__INSTRUCTIONS FOR THE TASK__.
Word for word, transcribe the data below from the line with "(* ===== verification/Checked.v ===== *)" to the line with "with that extra", keeping both of those lines.

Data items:

======

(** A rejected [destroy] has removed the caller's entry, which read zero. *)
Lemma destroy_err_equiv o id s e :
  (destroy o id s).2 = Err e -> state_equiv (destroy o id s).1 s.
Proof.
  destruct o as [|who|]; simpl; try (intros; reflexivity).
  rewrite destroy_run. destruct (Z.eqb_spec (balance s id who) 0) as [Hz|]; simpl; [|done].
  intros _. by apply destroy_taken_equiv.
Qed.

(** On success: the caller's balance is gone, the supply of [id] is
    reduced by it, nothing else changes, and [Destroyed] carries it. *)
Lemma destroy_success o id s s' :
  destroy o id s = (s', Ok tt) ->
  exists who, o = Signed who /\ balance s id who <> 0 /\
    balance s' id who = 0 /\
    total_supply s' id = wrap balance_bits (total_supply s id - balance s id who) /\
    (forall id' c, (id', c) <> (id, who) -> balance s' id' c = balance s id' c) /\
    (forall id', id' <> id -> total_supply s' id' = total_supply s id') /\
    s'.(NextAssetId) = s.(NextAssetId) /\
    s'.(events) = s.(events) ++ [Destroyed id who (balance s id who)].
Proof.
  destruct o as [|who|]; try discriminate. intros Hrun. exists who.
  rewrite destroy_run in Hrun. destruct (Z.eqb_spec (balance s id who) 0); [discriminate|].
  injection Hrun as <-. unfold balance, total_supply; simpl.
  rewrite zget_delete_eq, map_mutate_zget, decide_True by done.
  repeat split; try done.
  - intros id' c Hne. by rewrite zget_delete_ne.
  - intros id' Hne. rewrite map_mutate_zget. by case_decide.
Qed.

======

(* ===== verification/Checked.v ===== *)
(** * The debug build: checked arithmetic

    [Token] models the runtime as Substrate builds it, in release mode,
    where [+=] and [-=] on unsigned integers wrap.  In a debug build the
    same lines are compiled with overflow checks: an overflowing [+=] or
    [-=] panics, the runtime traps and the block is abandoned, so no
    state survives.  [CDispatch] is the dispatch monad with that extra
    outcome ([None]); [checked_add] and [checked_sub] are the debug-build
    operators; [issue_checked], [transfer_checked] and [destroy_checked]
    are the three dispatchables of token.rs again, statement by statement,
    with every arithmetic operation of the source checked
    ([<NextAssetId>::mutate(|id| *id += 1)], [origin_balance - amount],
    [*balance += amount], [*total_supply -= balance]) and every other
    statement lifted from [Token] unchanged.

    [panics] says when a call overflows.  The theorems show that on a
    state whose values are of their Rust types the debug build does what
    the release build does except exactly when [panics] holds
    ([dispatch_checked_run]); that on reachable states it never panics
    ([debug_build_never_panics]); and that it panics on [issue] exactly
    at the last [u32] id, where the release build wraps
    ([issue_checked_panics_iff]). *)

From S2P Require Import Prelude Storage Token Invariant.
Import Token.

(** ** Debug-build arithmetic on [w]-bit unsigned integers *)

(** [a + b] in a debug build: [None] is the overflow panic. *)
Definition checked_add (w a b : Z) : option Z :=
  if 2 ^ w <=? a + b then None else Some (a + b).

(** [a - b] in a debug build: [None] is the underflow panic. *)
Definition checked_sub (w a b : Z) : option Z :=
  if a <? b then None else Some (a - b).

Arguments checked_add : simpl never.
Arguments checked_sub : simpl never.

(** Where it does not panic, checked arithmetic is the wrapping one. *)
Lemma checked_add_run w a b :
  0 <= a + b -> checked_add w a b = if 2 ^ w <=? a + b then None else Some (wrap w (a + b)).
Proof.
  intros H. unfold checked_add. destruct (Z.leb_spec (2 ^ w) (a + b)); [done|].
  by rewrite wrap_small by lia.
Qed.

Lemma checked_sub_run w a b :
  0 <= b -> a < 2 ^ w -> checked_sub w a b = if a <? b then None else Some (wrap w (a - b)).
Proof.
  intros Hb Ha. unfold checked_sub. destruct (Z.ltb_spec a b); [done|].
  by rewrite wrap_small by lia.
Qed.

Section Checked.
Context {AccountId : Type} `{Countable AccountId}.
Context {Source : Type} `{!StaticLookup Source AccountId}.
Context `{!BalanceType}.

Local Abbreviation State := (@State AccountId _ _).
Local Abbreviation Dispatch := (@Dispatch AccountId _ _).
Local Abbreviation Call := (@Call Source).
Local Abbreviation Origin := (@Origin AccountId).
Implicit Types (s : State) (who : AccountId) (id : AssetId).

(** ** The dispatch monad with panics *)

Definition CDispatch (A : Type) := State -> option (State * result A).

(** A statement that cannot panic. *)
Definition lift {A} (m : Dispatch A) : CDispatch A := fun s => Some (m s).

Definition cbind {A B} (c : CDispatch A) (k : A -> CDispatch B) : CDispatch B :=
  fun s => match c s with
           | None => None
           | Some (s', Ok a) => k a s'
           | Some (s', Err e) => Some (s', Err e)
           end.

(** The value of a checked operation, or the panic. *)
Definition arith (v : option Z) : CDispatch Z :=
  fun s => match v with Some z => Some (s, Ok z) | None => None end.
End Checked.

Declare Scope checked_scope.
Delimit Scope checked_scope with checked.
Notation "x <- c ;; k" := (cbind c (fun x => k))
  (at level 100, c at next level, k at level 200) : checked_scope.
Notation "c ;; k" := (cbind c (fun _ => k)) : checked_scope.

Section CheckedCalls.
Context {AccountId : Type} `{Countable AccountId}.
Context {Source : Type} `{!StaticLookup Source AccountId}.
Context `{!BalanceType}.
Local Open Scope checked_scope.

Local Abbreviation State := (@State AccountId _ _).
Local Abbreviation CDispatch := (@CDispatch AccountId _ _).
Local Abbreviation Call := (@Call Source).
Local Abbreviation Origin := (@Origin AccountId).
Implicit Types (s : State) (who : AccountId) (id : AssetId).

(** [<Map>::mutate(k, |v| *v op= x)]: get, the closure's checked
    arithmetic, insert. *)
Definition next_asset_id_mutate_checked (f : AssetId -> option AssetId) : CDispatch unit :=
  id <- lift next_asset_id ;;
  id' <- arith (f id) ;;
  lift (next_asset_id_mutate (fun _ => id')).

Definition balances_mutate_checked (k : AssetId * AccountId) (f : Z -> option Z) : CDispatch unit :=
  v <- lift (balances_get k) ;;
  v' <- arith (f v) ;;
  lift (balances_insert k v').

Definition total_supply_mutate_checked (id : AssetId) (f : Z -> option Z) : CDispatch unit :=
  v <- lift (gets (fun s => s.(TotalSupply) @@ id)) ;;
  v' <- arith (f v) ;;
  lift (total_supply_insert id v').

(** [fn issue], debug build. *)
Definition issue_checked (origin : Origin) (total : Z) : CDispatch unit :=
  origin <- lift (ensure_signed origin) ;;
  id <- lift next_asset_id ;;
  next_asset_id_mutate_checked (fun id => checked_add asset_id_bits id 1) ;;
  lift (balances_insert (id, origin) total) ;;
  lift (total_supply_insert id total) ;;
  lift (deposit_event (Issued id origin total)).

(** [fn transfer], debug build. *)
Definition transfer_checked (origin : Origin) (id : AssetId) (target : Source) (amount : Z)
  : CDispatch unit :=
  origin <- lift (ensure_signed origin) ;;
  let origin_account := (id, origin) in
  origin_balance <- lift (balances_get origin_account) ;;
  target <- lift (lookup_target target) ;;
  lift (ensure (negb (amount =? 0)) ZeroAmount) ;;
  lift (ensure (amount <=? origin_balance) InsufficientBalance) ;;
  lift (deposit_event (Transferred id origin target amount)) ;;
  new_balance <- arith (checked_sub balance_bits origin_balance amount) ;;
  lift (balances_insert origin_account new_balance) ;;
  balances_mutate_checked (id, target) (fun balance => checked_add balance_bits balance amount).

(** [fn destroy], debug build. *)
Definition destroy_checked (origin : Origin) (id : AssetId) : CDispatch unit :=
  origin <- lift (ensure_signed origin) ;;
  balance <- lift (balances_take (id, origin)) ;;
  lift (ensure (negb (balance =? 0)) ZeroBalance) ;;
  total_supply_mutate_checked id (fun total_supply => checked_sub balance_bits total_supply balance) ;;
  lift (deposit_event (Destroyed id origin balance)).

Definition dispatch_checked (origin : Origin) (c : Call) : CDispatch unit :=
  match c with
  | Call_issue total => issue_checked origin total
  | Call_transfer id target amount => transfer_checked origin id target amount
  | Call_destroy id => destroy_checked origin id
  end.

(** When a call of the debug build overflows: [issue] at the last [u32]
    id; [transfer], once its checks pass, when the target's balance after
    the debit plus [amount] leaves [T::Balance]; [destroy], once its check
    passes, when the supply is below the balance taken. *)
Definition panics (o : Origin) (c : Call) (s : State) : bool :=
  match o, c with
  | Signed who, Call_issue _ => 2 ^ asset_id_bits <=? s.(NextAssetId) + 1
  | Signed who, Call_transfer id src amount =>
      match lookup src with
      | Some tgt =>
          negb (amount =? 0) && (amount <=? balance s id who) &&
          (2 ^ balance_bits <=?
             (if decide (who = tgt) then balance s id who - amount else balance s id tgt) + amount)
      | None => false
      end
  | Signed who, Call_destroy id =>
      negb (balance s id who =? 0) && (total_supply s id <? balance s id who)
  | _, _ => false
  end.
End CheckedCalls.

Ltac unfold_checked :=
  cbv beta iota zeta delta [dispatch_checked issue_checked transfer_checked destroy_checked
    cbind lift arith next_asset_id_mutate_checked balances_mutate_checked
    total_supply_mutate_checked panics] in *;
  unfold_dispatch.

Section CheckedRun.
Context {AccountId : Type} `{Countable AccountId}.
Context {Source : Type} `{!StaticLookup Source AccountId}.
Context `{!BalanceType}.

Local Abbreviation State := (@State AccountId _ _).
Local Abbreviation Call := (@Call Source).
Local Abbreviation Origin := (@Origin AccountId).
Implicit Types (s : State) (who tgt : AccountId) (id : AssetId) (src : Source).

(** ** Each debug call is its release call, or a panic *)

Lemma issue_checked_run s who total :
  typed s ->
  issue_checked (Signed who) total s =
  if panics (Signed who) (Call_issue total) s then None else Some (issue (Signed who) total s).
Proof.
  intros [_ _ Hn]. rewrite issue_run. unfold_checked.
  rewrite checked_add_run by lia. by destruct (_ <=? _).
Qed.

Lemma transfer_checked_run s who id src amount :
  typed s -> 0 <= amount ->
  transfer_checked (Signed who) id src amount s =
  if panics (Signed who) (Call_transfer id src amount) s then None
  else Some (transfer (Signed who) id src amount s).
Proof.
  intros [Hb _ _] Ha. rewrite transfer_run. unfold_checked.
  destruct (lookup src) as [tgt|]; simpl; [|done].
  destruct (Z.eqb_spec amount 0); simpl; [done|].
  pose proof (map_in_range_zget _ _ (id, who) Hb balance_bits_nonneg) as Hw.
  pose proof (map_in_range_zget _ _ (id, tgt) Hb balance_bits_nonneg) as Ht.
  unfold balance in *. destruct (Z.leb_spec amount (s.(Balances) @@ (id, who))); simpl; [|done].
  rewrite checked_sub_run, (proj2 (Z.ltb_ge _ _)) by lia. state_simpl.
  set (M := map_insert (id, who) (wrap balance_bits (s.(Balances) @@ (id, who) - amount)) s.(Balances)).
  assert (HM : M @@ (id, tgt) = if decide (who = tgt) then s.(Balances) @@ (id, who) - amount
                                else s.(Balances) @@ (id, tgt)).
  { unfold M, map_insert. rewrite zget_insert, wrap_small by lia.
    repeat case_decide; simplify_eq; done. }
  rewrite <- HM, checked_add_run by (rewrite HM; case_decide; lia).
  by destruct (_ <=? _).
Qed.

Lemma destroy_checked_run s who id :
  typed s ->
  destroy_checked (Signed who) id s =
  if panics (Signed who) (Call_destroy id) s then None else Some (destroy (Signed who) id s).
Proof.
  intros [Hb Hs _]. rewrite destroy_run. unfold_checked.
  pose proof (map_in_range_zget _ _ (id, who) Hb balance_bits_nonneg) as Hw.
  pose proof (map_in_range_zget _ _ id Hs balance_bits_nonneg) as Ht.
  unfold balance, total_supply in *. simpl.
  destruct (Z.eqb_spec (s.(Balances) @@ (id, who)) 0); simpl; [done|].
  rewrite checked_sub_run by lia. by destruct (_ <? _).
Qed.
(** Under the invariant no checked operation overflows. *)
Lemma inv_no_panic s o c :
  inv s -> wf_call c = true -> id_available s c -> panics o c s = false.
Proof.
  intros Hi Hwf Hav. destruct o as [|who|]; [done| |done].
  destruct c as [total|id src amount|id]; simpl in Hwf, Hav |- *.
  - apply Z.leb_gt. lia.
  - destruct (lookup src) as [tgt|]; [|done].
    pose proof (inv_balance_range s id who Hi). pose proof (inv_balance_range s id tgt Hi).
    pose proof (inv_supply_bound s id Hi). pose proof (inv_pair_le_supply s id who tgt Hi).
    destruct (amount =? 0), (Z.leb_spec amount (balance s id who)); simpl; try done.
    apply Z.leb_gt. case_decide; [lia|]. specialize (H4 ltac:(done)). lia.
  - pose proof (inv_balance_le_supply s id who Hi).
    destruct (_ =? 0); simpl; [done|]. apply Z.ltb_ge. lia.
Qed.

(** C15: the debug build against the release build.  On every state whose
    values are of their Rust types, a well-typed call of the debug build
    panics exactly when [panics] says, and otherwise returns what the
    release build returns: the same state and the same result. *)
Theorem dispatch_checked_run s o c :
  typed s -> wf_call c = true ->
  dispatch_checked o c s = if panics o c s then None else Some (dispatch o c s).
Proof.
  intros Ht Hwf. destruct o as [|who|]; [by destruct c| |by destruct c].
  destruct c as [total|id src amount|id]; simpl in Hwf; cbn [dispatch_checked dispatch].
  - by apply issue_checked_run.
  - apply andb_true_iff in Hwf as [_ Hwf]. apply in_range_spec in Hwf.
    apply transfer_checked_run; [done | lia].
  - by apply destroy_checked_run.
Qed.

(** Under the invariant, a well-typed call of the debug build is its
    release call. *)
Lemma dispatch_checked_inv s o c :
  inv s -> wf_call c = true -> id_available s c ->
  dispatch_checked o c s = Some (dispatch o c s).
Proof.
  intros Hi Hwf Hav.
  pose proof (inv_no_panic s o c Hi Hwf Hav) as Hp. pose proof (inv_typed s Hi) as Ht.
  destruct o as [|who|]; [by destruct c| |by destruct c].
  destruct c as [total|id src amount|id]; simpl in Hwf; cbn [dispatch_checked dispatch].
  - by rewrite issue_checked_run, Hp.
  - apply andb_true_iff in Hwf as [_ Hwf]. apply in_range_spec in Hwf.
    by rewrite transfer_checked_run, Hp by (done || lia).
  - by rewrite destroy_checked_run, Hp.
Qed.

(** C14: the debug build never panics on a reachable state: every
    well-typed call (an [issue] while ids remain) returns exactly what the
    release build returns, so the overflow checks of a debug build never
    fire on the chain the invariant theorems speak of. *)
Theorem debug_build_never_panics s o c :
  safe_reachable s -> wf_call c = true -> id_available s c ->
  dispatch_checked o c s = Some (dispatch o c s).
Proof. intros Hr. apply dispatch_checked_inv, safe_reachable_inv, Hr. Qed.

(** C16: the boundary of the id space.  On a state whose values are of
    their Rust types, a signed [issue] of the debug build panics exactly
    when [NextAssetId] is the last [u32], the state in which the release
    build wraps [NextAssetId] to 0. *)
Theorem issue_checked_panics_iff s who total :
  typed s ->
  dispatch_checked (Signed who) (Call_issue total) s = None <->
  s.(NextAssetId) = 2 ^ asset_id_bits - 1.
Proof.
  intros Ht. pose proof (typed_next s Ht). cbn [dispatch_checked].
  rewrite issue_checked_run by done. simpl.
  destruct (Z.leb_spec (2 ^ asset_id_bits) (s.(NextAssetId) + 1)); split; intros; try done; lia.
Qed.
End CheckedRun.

======

__RESPONSE AREA__.
(* ===== verification/Checked.v ===== *)
(** * The debug build: checked arithmetic

    [Token] models the runtime as Substrate builds it, in release mode,
    where [+=] and [-=] on unsigned integers wrap.  In a debug build the
    same lines are compiled with overflow checks: an overflowing [+=] or
    [-=] panics, the runtime traps and the block is abandoned, so no
    state survives.  [CDispatch] is the dispatch monad with that extra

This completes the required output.